Pemkot Bogor Dukung Penyandang Disabilitas untuk Ikut Seleksi CPNS

Seleksi CPNS
Sumber: CPNSIndonesia

Melalui UPTD Pembinaan Mental Dan Kesejahteraan Sosial, Dinas Sosial tenaga Kerja dan Transmigrasi (Dinsosnakertrans) Kota Bogor memberikan dukungan penuh bagi kaum disabilitas untuk bisa mengikuti proses seleksi PNS (pegawai negeri sipil) di kota Bogor. Pemerintah kota Bogor menilai kaum disabilitas harus diberi kesempatan untuk bisa bekerja menjadi PNS di daerah kota Bogor dan sekitarnya.

Tak hanya itu, pemkot Bogor juga akan memberlakukan aturan baru untuk perekrutan karyawan di perusahaan. Nantinya, satu dari 50 lowongan kerja yang ada di sejumlah perusahaan akan dipersiapkan khusus untuk para disabilitas.

Siti Nursarah selaku Kepala UPTD Pembinaan Mental dan Kesejahteraan Sosial (PMKS) mengungkapkan, sampai saat ini belum ada pemerintah daerah (pemda) yang menerima kaum disabilitas untuk dijadikan sebagai honorer maupun langsung menjadi PNS.

“Ada memang yang disabilitas. Tetapi sudah diangkat dari dulu atau karena kecelakaan. Kami akan berjuang mengupayakan kaum disabilitas agar bisa ikut ujian CPNS,” ujar Siti Nursarah.

Nursarah juga menjelaskan, ada beberapa tahapan perekrutan kaum disabilitas dalam sebuah perusahaan, diantaranya adalah motivation rekrutmen, lokabina karya hingga balai pemulihan sosial penyandang cacat.
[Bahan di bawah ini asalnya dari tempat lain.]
Section Auth.
Context {S L K : Type} {accounts : AccountStore S} {limits : RateLimitStore L}
  {locks : FailedLoginLockStore K} (lib : library) (env : environment) (cfg : config).
Local Abbreviation M := (act (world S L K) auth_exn).

Definition now_ : M datetime := ask (clock env).
Definition hash_token (token : string) : string := Hex.hex (sha256 lib (utf8 token)).

(** *** The hooks of [security.py] *)

(** [AuditLogger.record]. *)
Definition audit_record (event_type : string) (user_id : option string) (detail : string)
    (metadata : list (string * json)) : M unit :=
  do! event_id := ask (id_factory env) in
  do! created_at := now_ in
  let event := {| ev_id := event_id; ev_type := event_type; ev_user := user_id; ev_detail := detail;
                  ev_created := Some created_at; ev_metadata := metadata |} in
  do! _ := (fun w => (Ok tt, with_buffer (w_buffer w ++ [event]) w)) in
  if has_audit cfg then do! _ := on_store (audit_append event) in a_ret tt else a_ret tt.

(** [MfaExtensionPoint.is_enabled]. *)
Definition mfa_is_enabled (user_id : string) : bool := false.

(** [RateLimiterHook.check] and [reset] read their own clock. *)
Definition rate_check (key : string) : M bool :=
  do! now := now_ in
  fun w => let '(r, l) := Limiter.auth_hook_check (max_attempts cfg) (window_seconds cfg) key now (w_limits w) in
           (map_err RateFailed r, with_limits l w).
Definition rate_reset (key : string) : M unit :=
  fun w => let '(r, l) := Limiter.auth_hook_reset key (w_limits w) in
           (map_err RateFailed r, with_limits l w).

(** [EmailSender.send]: whether the provider accepted the message. *)
Definition send_email (message : EmailMessage) : M bool :=
  do! delivered := ask (mail_ok env) in
  if delivered
  then do! _ := (fun w => (Ok tt, with_sent (w_sent w ++ [message]) w)) in a_ret true
  else a_ret false.

(** *** Helpers of the service *)

Definition _require_enabled : M unit :=
  a_guard (negb (enabled cfg))
    (Platform (UserPlatformValidationError "User platform authentication is disabled.")).

Definition of_hasher {A} (r : result Hasher.value_error A) : M A :=
  a_lift (map_err (fun m => Platform (LibraryValueError m)) r).
Lemma confirm_change_spends t n0 r0 :
  triple lib env n0 r0 anything (confirm_email_change lib env cfg t : M _)
    (fun _ => spent_token EmailChangeRequest (hash_token lib (strip t))).
Proof.
  set (only := only_under_stable EmailChangeRequest (changes_tracked lib env) (hash_token lib (strip t))).
  unfold confirm_email_change. cbv zeta.
  eapply triple_bind; [apply kept_require |]. intros ?. apply guarded.
  eapply triple_bind; [apply (find_only EmailChangeRequest (changes_tracked lib env) ok_changes) |]. intros x.
  apply (stay lib env _ _ _ _ _ _ (maybe_stable _ x (fun t => only (tok_id t)))); [apply kept_ask |]. intros now.
  eapply triple_bind; [apply usable_only |]. intros rec. cbv beta. apply guarded.
  apply (stay lib env _ _ _ _ _ _ (only _)); [apply kept_latest |]. intros newest. apply guarded.
  apply (known lib env (fun user => u_id user = ec_user rec /\ u_id user <> ""%string)); [apply active_user_id, only |].
  intros user [Eu Hne]. apply (stay lib env _ _ _ _ _ _ (only _)); [apply kept_user_by_email |]. intros occupant. apply guarded.
  apply (stay lib env _ _ _ _ _ _ (only _)); [apply kept_fail_closed, kept_revoke_all |]. intros _.
  apply (stay lib env _ _ _ _ _ _ (only _)).
  { destruct (_ && _); [apply kept_ret |]. apply kept_bind; [by apply kept_save_identity |]. intros ?. apply kept_notice. }
  intros _. eapply triple_bind with (Q := fun _ => spent_token EmailChangeRequest (hash_token lib (strip t))).
  { apply fail_closed_triple.
    eapply triple_bind; [apply (consume_spends EmailChangeRequest); [done | exact changes_new] |]. intros ?.
    apply (kept_stable lib env _ _ (change_spent _)), kept_invalidate. }
  intros _. apply last_stay; [apply change_spent | apply kept_audit].
Qed.

(** *** Each token works once *)

(** Two requests that confirm with the same token. *)
Definition same_token (q q' : request) : Prop :=
  match q, q' with
  | ConfirmPasswordReset t _, ConfirmPasswordReset t' _ => strip t' = strip t
  | ConfirmEmailVerification t, ConfirmEmailVerification t' => strip t' = strip t
  | ConfirmEmailChange t, ConfirmEmailChange t' => strip t' = strip t
  | _, _ => False
  end.
Lemma o_confirm_reset t new r0 :
  outcome 0 (up r0) (confirm_password_reset lib env cfg t new : M _)
    (fun _ => reset_reaches t new r0 3) (reset_stopped t new r0).
Proof.
  assert (forall r, up r0 r -> reset_stopped t new r0 r) as HE by (intros r Hr; exists 0%nat; split; [lia | by left]).
  unfold confirm_password_reset. cbv zeta. apply o_guard; [done |]. intros _.
  eapply o_bind; [by apply (o_lift _ (up r0) (fun _ => up r0)) |]. intros ?. cbv beta. apply o_guard; [done |]. intros _.
  eapply o_bind.
  { apply (o_query _ (fun r (a : option PasswordResetRequest) => match a with
      | Some p => tokens r !! tok_id p = Some p /\ tok_hash p = hash_token lib (strip t)
      | None => forall i (p : PasswordResetRequest), tokens r !! i = Some p -> tok_hash p <> hash_token lib (strip t) end));
      [apply law_token_find | done | by intros x r [] H]. }
  intros found. apply o_pure. intros [Hfound Hok]. cbn in Hfound.
  eapply o_bind; [by apply o_ask |]. intros now. cbv beta.
  eapply o_bind; [by apply (o_usable pr_expires) |]. intros p. apply o_pure. intros (-> & Hun & Hexp).
  destruct Hfound as [Hp Eh]. cbn in Hun.
  eapply o_bind; [by apply o_active |]. intros u. apply o_pure. intros (Hu & Ha & Eu & Hne). rewrite <- Eu in Hne.
  assert (resets t now p u r0) as Hrs by done.
  eapply o_bind; [by apply o_hash |]. intros stored. apply o_pure. intros [salt Hs].
  assert (forall k r, (k <= 3)%nat -> up (reset_stage k now p u stored r0) r -> reset_stopped t new r0 r) as Hst.
  { intros k r Hk Hr. exists k. split; [done |]. right. by exists now, p, u, salt, stored. }
  eapply o_bind; [by apply (o_save_user (set_password u stored now) r0) |]. intros ?. cbv beta.
  eapply o_bind with (Q := fun _ => up (reset_stage 2 now p u stored r0)).
  { eapply o_store; [apply law_token_consume | done | | intros r Hr; apply (Hst 1%nat); [lia | exact Hr]].
    intros b r r' Hr _ ->. unfold up in *. rewrite Hr. done. }
  intros ?. cbv beta. eapply o_bind with (Q := fun _ => up (reset_stage 3 now p u stored r0)).
  { eapply o_store; [apply law_session_revoke_all | done | | intros r Hr; apply (Hst 2%nat); [lia | exact Hr]].
    intros b r r' Hr _ ->. unfold up in *. rewrite Hr. done. }
  intros ?. cbv beta. eapply o_bind.
  - eapply o_weaken; [apply (o_audit env cfg _ _ _ _ (reset_stage 3 now p u stored r0)) | done | intros ? r H; exact H |].
    intros r Hr. apply (Hst 3%nat); [lia | exact Hr].
  - intros ?. cbv beta. apply o_ret. intros r Hr. by exists now, p, u, salt, stored.
Qed.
Karena itu, selama perekrutan kerja harus ada pembinaan oleh UPTD PMKS.

“Saat ini sedikitnya ada 2230 penyandang disabilitas di Kota Bogor, terdiri dari cacat fisik, tuna rungu, tuna wicara, tuna netra dan sikotik mental atau gangguan jiwa. Mereka memiliki hak sama dalam mencari pekerjaan,” ujarnya.

Nursarah menuturkan, ada kaum disabilitas yang lumpuh kakinya, namun diterima di Bank Mandiri karena keahliannya. Hal ini harus mendapat sorotan positif agar semua kaum disabilitas semakin bisa diterima perusahaan atau pun intansi pemerintahan.

“Jangan dulu pihak luar, keluarga saja banyak yang menyembunyikan bahwa ada saudaranya mengalami disabilitas. Padahal kami akan membinanya sampai yang bersangkutan siap bekerja dan mempunyai skill,” lanjutnya.

Ia juga menambahkan, jika untuk tahun ini dana pelatihan PMKS meningkat dari Rp150 juta menjadi Rp300 juta. Anggaran tersebut belum termasuk bantuan dari pemerintah pusat yang langsung diterima oleh sasaran. Kaum disabilitas memang membutuhkan dukungan mental, pembinaan, dan modal.

“Sejauh ini disabilitas di Kota Bogor banyak kemajuan. Bahkan sampai ada olimpiade kaum disabilitas. Banyak kaum disabilitas yang diterima bekerja. Mudah-mudahan lebih maju lagi dan ada yang bisa ikut tes CPNS,” tutupnya.